The foregoing has rather broadly outlined some features and technical advantages of the disclosed intraoral appliance, in order that the following detailed description may be better understood. Additional features and advantages of the disclosed technology may be described. It should be appreciated by those skilled in the art that the conception and the specific embodiments disclosed may be readily utilized as a basis for modifying or designing other structures for carrying out the same inventive purposes of the disclosed technology, and that these equivalent constructions do not depart from the spirit and scope of the technology as described.

BRIEF DESCRIPTION OF THE DRAWINGS

For a more complete understanding of the embodiments described in this disclosure, and their advantages, reference is made to the following detailed description taken in conjunction with the accompanying drawings, in which:

FIGURE 1 illustrates a first exemplary embodiment 100 of the disclosed intraoral appliance, deploying LEDs 102 for LLLT;

FIGURE 2 is a plan view of the embodiment depicted on FIGURE 1 ;

FIGURE 3 is a section as shown on FIGURE 2;

FIGURE 4 illustrates a second exemplary embodiment 200 of the disclosed intraoral appliance in which LLLT may be directed to a specific oral region;

FIGURE 5 illustrates a third exemplary embodiment 300 of the disclosed intraoral appliance, similar to the embodiment of FIGURE 1 , except also providing rearward-radiating LEDs 302 for LLLT at the back of the mouth and throat;

FIGURE 6 illustrates a fourth exemplary embodiment of the disclosed intraoral appliance, similar to other illustrated embodiments, except using lasers as source of LLLT radiation;

FIGURE 7 is a section as shown on FIGURE 6; and FIGURE 8 illustrates an exemplary circuit diagram 800 for delivering power to the LEDs 102 on the intraoral appliance 100 depicted on FIGURE 1.

DETAILED DESCRIPTION

Exemplary embodiments of our disclosed intraoral appliance will now be described in detail with reference to the accompanying FIGURES 1 through 8. Where the same reference number or letter is used in FIGURES 1 through 8, the same part or feature of a disclosed embodiment is being identified on that Figure. In this way, reference numbers and letters on FIGURES 1 through 8 can be omitted for clarity on some views while still allowing the reader to understand the subject matter depicted on FIGURES 1 through 8.

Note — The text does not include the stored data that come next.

(* ===== verification/FsFile.v ===== *)
(** * kernel/fs.c: files as sequences of bytes

    The blocks that an inode owns, bmap as the function that finds and adds them, and
    readi and writei as reading and writing the bytes of the file. *)

From Stdlib Require Import ZArith Lia.
From stdpp Require Import base numbers list gmap strings.
From S2P Require Import Prelude Fs FsBlocks.
Open Scope Z_scope.

(** ** The blocks of an inode

    Slots 0 to 11 are the direct blocks, slot 12 is the indirect block, and the slots
    after it are its entries. *)

Definition NSLOT : Z := 269.
Definition word (l : list Z) (k : Z) : Z := unle (slice l (4 * k) 4).
Definition slot (x : inode) (s : fs) (j : Z) : Z :=
  if decide (j < 13) then nthb (addrs x) j
  else if decide (nthb (addrs x) 12 = 0) then 0 else word (data (nthb (addrs x) 12) s) (j - 13).
(** The slot of block [k] of the file. *)
Definition dslot (k : Z) : Z := if decide (k < NDIRECT) then k else k + 1.

Record file_ok (x : inode) (s : fs) : Prop := {
  fo_addrs : length (addrs x) = 13%nat;
  fo_slot j : 0 <= j < NSLOT -> slot x s j = 0 \/
    (data_start (sb s) <= slot x s j < sb_size (sb s) /\ used (slot x s j) s = true);
  fo_inj i j : 0 <= i < NSLOT -> 0 <= j < NSLOT -> slot x s i = slot x s j -> slot x s i <> 0 -> i = j;
  fo_size : 0 <= size x <= MAXFILE * BSIZE;
  fo_blocks k : 0 <= k -> k * BSIZE < size x -> slot x s (dslot k) <> 0;
}.

(** No buffer is held, and everything is logged. *)
Definition ready (s : fs) : Prop := logged s /\ held s = ∅.

(** [x'] is [x] with more blocks, that were free; nothing outside the disk and this
    entry of the table has changed. *)
Record evolves (ip : nat) (x : inode) (s : fs) (x' : inode) (s' : fs) : Prop := {
  ev_frame : s' = with_blocks (blocks s') (with_itable (<[ip := x']> (itable s)) s);
  ev_inode : x' = set_addrs (addrs x') x;
  ev_ok : disk_ok s';
  ev_file : file_ok x' s';
  ev_slot j : 0 <= j < NSLOT -> slot x s j <> 0 -> slot x' s' j = slot x s j;
  ev_new j : 0 <= j < NSLOT -> slot x s j = 0 -> slot x' s' j <> 0 -> used (slot x' s' j) s = false;
  ev_used b : 0 <= b < sb_size (sb s) -> used b s = true -> used b s' = true;
}.

(** Moreover no block in use has changed but the map and the indirect block of [x]. *)
Record extends (ip : nat) (x : inode) (s : fs) (x' : inode) (s' : fs) : Prop := {
  ex_ev :> evolves ip x s x' s';
  ex_same b : 0 <= b < sb_size (sb s) -> used b s = true -> ~ mapblock b (sb s) -> b <> slot x s 12 ->
    data b s' = data b s;
}.

Lemma file_evolves_refl ip x s : disk_ok s -> file_ok x s -> itable s !! ip = Some x -> evolves ip x s x s.
Proof.
  intros Hd Hf Hx. split; try done; try (by destruct x).
  rewrite list_insert_id by done. by destruct s.
Qed.

Lemma extends_refl ip x s : disk_ok s -> file_ok x s -> itable s !! ip = Some x -> extends ip x s x s.
Proof. split; [by apply file_evolves_refl|done]. Qed.

Lemma ev_sb ip x s x' s' : evolves ip x s x' s' -> sb s' = sb s.
Proof. intros H. by rewrite (ev_frame _ _ _ _ _ H). Qed.
Lemma ev_itable ip x s x' s' : evolves ip x s x' s' -> itable s' = <[ip := x']> (itable s).
Proof. intros H. by rewrite (ev_frame _ _ _ _ _ H). Qed.
Lemma ev_ready ip x s x' s' : evolves ip x s x' s' -> ready s -> ready s'.
Proof. intros H. by rewrite (ev_frame _ _ _ _ _ H). Qed.
Lemma ev_lookup ip x s x' s' : evolves ip x s x' s' -> itable s !! ip = Some x -> itable s' !! ip = Some x'.
Proof.
  intros H Hx. rewrite (ev_itable _ _ _ _ _ H). apply list_lookup_insert_eq. by eapply lookup_lt_Some.
Qed.

Lemma slot12 x s : slot x s 12 = nthb (addrs x) 12.
Proof. done. Qed.

Lemma file_evolves_trans ip x s x1 s1 x2 s2 :
  file_ok x s -> evolves ip x s x1 s1 -> evolves ip x1 s1 x2 s2 -> evolves ip x s x2 s2.
Proof.
  intros Hf H1 H2. pose proof (ev_sb _ _ _ _ _ H1) as Hsb.
  split; [| |apply H2|apply H2| | |].
  - rewrite (ev_frame _ _ _ _ _ H2) at 1. rewrite (ev_frame _ _ _ _ _ H1).
    unfold with_blocks, with_itable. simpl. by rewrite list_insert_insert_eq.
  - pose proof (ev_inode _ _ _ _ _ H1) as E1. pose proof (ev_inode _ _ _ _ _ H2) as E2.
    rewrite E2 at 1. rewrite E1. done.
  - intros j Hj Hne. pose proof (ev_slot _ _ _ _ _ H1 j Hj Hne) as E.
    rewrite (ev_slot _ _ _ _ _ H2 j Hj); congruence.
  - intros j Hj H0 Hne. destruct (decide (slot x1 s1 j = 0)) as [E|E].
    + pose proof (ev_new _ _ _ _ _ H2 j Hj E Hne) as Hu. apply not_true_is_false. intros Ht.
      destruct (fo_slot _ _ (ev_file _ _ _ _ _ H2) j Hj) as [?|[Hr _]]; [done|].
      rewrite (ev_sb _ _ _ _ _ H2), Hsb in Hr.
      destruct (fo_slot _ _ (ev_file _ _ _ _ _ H2) j Hj) as [?|[Hr' _]]; [done|].
      rewrite (ev_used _ _ _ _ _ H1) in Hu; [done| |done].
      pose proof (layout_positive _ (dk_layout _ (ev_ok _ _ _ _ _ H1))). rewrite Hsb in *. lia.
    + pose proof (ev_slot _ _ _ _ _ H2 j Hj E) as E2. rewrite E2. by apply (ev_new _ _ _ _ _ H1).
  - intros b Hb Hu. apply (ev_used _ _ _ _ _ H2); [by rewrite Hsb|]. by apply (ev_used _ _ _ _ _ H1).
Qed.

Lemma extends_trans ip x s x1 s1 x2 s2 :
  file_ok x s -> extends ip x s x1 s1 -> extends ip x1 s1 x2 s2 -> extends ip x s x2 s2.
Proof.
  intros Hf H1 H2. pose proof (ev_sb _ _ _ _ _ H1) as Hsb. split; [by eapply file_evolves_trans; [|apply H1|apply H2]|].
  intros b Hb Hu Hm Hne.
  rewrite (ex_same _ _ _ _ _ H2), (ex_same _ _ _ _ _ H1); try done; try (by rewrite Hsb).
  - by apply (ev_used _ _ _ _ _ H1).
  - destruct (decide (slot x s 12 = 0)) as [E|E].
    + intros ->. destruct (decide (slot x1 s1 12 = 0)) as [E1|E1]; [by rewrite E, E1 in Hne|].
      rewrite (ev_new _ _ _ _ _ H1 12) in Hu by done. done.
    + by rewrite (ev_slot _ _ _ _ _ H1 12).
Qed.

FIGURE 1 illustrates a first exemplary embodiment 100 of the disclosed intraoral appliance, deploying LEDs 102 for LLLT. FIGURE 2 is a plan view of intraoral appliance 100 on FIGURE 1 , and FIGURE 3 is a section as shown on FIGURE 2. FIGURE 8 illustrates an exemplary circuit diagram 800 for delivering power to the LEDs 102 on FIGURE 1 in an "all on" or "all off power embodiment (i.e. LEDs 102 on FIGURE 1 not addressable with power individually or in groups thereof via circuit diagram 800).

Referring to FIGURES 1 and 2 together, it will be seen that the exemplary embodiment of intraoral appliance 100 provides 48 (forty-eight) LEDs 102 in total: 24 (twenty-four) LEDs 102 on each of the upper and lower arches lOl A and 101 B, each arch 101A, 101 B comprising 12 (twelve) LEDs 102 on each of the left and right sides, each side comprising 6 (six) LEDs 102 on each of the buccal and lingual faces. In the example of FIGURE 1 , LEDs 102 may be positioned to irradiate generally from the midline to about the second molars on both left and right sides of both the upper and lower jaws, from both lingual and buccal sides.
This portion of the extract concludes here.